As reported earlier, the Federal Circuit recently affirmed the PTAB’s final written decision in SAP v. Versata, No. 2014-1194 (Fed. Cir. 2015), its first final written decision in a CBM review. As part of that decision, the Court determined that it had jurisdiction to determine whether the patent at issue was a “covered business method patent” within scope of the PTAB’s authority for a CBM review under Section 18 of the American Invents Act (“AIA”), and that such review by the Court was not precluded by 35 U.S.C. § 324(e), which provides that a decision to institute a CBM review is “final and nonappealable.” In a dissenting-in-part opinion, Judge Hughes took the position that the Federal Circuit lacks jurisdiction to review the Board’s decision to institute a CBM review, which includes the Board’s determination that the challenged patent claims a “covered business method.” The dissent raises some interesting questions as to whether the majority opinion is consistent with the statute concerning institution of CBM reviews, and with the Federal Circuit’s IPR decision in In re Cuozzo, No. 2014-1301 (Fed. Cir. 2015).

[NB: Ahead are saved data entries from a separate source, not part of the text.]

(** A move that leaves the registry alone keeps the one-use invariant
    when the thread's choice, if it has made one, is kept, and a choice
    newly made is a rejection with the counter already at one. *)
Lemma once_inv_move k exp s i t l p :
  once_inv k exp s -> threads s !! i = Some t ->
  (decided p = true ->
     decided (t_pc t) = true \/
     exists r, db s !! k = Some r /\ UsageCount r = 1) ->
  accepted p = accepted (t_pc t) ->
  (forall ret, p = AtUnlock ret \/ p = Done ret -> ret = 1 \/ ret = -1) ->
  once_inv k exp (mkState (db s) l (<[i := set_pc t p]> (threads s))).
Proof.
  intros Hinv Hi Hdec Hacc Hret.
  constructor; simpl.
  - intros j tj Hj.
    destruct (lookup_set_pc _ _ _ _ _ _ Hi Hj) as [[-> ->]|[Hne Hj']]; simpl.
    + apply (once_calls k exp s Hinv i t Hi).
    + apply (once_calls k exp s Hinv j tj Hj').
  - apply (once_record k exp s Hinv).
  - intros Hzero j tj Hj.
    destruct (lookup_set_pc _ _ _ _ _ _ Hi Hj) as [[-> ->]|[Hne Hj']]; simpl.
    + destruct (decided p) eqn:Hp; [|done].
      destruct (Hdec eq_refl) as [Hd|(r1 & Hr1 & Hu1)].
      * rewrite (once_unused k exp s Hinv Hzero i t Hi) in Hd. done.
      * destruct Hzero as (r0 & Hr0 & Hu0). rewrite Hr0 in Hr1.
        injection Hr1 as <-. lia.
    + apply (once_unused k exp s Hinv Hzero j tj Hj').
  - intros j tj ret Hj Hpc.
    destruct (lookup_set_pc _ _ _ _ _ _ Hi Hj) as [[-> ->]|[Hne Hj']];
      simpl in *.
    + by apply Hret.
    + by apply (once_codes k exp s Hinv j tj ret Hj').
  - intros a b ta tb Ha Hb Hca Hcb.
    destruct (lookup_set_pc _ _ _ _ _ _ Hi Ha) as [[-> ->]|[Hna Ha']];
    destruct (lookup_set_pc _ _ _ _ _ _ Hi Hb) as [[-> ->]|[Hnb Hb']];
      simpl in *; try done.
    + rewrite Hacc in Hca. apply (once_unique k exp s Hinv i b t tb); auto.
    + rewrite Hacc in Hcb. apply (once_unique k exp s Hinv a i ta t); auto.
    + apply (once_unique k exp s Hinv a b ta tb); auto.
  - intros Hone.
    destruct (once_used k exp s Hinv Hone) as (j & tj & Hj & Haj).
    destruct (decide (j = i)) as [->|Hne].
    + exists i, (set_pc t p). split; [by apply lookup_set_pc_same|].
      simpl. rewrite Hacc. congruence.
    + exists j, tj. split; [|done]. by rewrite list_lookup_insert_ne.
Qed.
(** * outloud: the Chatterbox TTS HTTP server (scripts/chatterbox_server.py)

    A shallow embedding of the text chunker, the audio assembly and the
    request handlers, with the properties of the specification stated and
    proved (or refuted) against it. *)

From Stdlib Require Import String Ascii ZArith NArith Bool Lia SpecFloat List.
Import ListNotations.

Local Open Scope Z_scope.

(* ================================================================== *)
(** * Python strings *)
(* ================================================================== *)

(** A Python [str] is a sequence of Unicode code points; [len] counts code
    points.  Code points are natural numbers here, so every statement
    quantified over [str] covers every Python string. *)

Module PyStr.

Definition char := N.
Definition str := list char.

(** Literal strings of the source, as code points. *)
Definition py (s : string) : str := map N_of_ascii (list_ascii_of_string s).
Arguments py s%_string.

(** [len(s)] of a string or a list, a Python int. *)
Definition len {A : Type} (s : list A) : Z := Z.of_nat (List.length s).

(** Truth value of a string: [if s:] holds for the non-empty ones. *)
Definition truthy {A : Type} (l : list A) : bool :=
  match l with [] => false | _ :: _ => true end.
(** * IPTV client: cache layer and adaptive playback retry

    A shallow embedding of the decision logic of the client:
    - the namespaced cache keys ([OptimizedXtreamAPI.getCacheKey] and the
      [getCacheKey] closure of the [useCachedData] hook),
    - the cache store access and [clearCache],
    - [fetchWithCache], both as one call run to completion and as a step
      machine over the single-threaded event loop,
    - the movie stream resolver of [XtreamAPI],
    - the retry logic of the [VideoPlayer] component.

    Numbers are modelled as [Z] (all of them are integers far below 2^53:
    millisecond clocks, durations, ids), strings as [string], the persistent
    key-value storage and the [abortControllers] object as [gmap string _]. *)

From stdpp Require Import gmap strings list fin_maps.
From Stdlib Require Import ZArith Ascii String Lia.
From Stdlib Require Import DecimalString.

Local Open Scope string_scope.
#[local] Arguments String.append !_ _ / : simpl nomatch.

(** ** JavaScript string primitives *)

Module JsString.

(** [s.startsWith(p)] *)
Definition startsWith (s p : string) : bool := String.prefix p s.

(** [s.includes(sub)] *)
Fixpoint includes (s sub : string) : bool :=
  String.prefix sub s ||
  match s with
  | EmptyString => false
  | String _ s' => includes s' sub
  end.

(** Does the character [c] occur in [s]? *)
Fixpoint hasChar (c : ascii) (s : string) : bool :=
  match s with
  | EmptyString => false
  | String a s' => if Ascii.eqb a c then true else hasChar c s'
  end.

End JsString.

(** ** Namespace key builder *)

Module Keys.
Import JsString.

(** The credential fields shared by [XtreamAPI] and [OptimizedXtreamAPI]. *)
Record Credentials := {
  username : string;
  password : string;
  baseUrl : string;
  isAuthenticated : bool
}.

(** [initialize(username, password, serverUrl)] *)
Definition initialize (u p serverUrl : string) : Credentials :=
  {| username := u; password := p; baseUrl := serverUrl;
     isAuthenticated := true |}.

(** The field values after [reset()]. *)
Definition resetCredentials : Credentials :=
  {| username := ""; password := ""; baseUrl := "";
     isAuthenticated := false |}.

As pointed out by the dissent, § 324(e) of the patent statute (which address institution of both post-grant review and CBM proceedings) provides that the Board’s decision “to institute a post-grant review under this section shall be final and nonappealable.” 35 U.S.C. § 324(e) (emphasis added). Because the determination of whether a challenged patent claims a “covered business method” is made as part of the Board’s institution decision, not the final written decision, according to the dissent § 324(e) precludes review of that decision.
The analogous statutory section addressing institution of IPRs similarly provides that the Board’s decision to institute “shall be final and nonappealable,” 35 U.S.C. § 314(d), and the Federal Circuit in In re Cuozzo interpreted this provision to “bar review of all institution decisions, even after the Board issues a final decision.” According to the dissent, the majority opinion in Versata, permitting review of whether the challenged patent was CBM-eligible, directly conflicts with In re Cuozzo.
Despite the dissent’s view that § 324(e) precludes judicial review of the institution decision, the dissent stated that in the event an agency “plainly violates an unambiguous statutory mandate,” the Court would be permitted to review such a decision, even if the statute bars judicial review. The dissent then effectively did review the Board’s decision, concluding that the Board “reasonably interpreted” its statutory authority and “properly applied its interpretation to Versata’s patent,” such that the Board’s decision did not give rise to an exception that would permit review under such circumstances.
According to the majority, its decision is not inconsistent with either § 324(e) or In re Cuozzo, because the Court has authority as part of a review of a CBM final written decision, to determine whether the PTAB exceeded statutory limits on its authority for CBM reviews as provided by § 18 of the AIA.